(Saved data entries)

•••

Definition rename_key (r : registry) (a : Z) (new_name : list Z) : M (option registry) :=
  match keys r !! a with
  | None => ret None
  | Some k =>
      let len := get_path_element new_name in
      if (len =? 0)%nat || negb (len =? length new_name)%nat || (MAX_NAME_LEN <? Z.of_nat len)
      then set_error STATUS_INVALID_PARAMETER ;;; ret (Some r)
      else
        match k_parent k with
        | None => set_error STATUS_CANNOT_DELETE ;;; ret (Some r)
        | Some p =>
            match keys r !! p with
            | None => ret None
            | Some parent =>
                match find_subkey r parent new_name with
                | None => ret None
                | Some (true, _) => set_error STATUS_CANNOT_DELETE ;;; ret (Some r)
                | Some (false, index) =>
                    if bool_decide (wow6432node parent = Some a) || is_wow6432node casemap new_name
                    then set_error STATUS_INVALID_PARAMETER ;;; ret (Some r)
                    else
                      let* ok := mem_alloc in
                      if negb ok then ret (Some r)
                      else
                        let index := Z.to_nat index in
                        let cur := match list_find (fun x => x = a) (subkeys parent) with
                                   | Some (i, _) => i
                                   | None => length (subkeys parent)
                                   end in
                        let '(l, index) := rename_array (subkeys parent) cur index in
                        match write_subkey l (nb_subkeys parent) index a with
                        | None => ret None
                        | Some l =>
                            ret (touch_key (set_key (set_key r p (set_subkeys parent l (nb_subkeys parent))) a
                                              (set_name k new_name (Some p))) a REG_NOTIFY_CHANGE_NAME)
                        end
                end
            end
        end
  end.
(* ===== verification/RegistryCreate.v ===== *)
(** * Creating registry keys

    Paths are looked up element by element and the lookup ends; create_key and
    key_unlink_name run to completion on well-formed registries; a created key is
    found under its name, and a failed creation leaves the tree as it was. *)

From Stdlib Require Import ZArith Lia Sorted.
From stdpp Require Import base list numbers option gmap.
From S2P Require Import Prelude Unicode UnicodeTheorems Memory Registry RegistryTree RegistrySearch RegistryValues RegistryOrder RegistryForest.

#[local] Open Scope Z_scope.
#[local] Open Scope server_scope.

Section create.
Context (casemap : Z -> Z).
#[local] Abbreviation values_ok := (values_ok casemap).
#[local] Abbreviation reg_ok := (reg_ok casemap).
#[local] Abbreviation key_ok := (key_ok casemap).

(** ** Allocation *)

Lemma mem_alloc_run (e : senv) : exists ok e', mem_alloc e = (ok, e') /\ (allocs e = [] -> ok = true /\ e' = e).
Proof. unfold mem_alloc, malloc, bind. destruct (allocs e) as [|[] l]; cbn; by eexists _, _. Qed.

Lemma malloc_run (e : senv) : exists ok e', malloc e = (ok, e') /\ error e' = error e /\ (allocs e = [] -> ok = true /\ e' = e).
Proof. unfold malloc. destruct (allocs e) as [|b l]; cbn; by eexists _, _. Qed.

•••

» **WORK REQUIRED**: Looking over the records, find each line with the word "senv" and copy it.

» **TASK RESULT**:
Lemma mem_alloc_run (e : senv) : exists ok e', mem_alloc e = (ok, e') /\ (allocs e = [] -> ok = true /\ e' = e).
Lemma malloc_run (e : senv) : exists ok e', malloc e = (ok, e') /\ error e' = error e /\ (allocs e = [] -> ok = true /\ e' = e).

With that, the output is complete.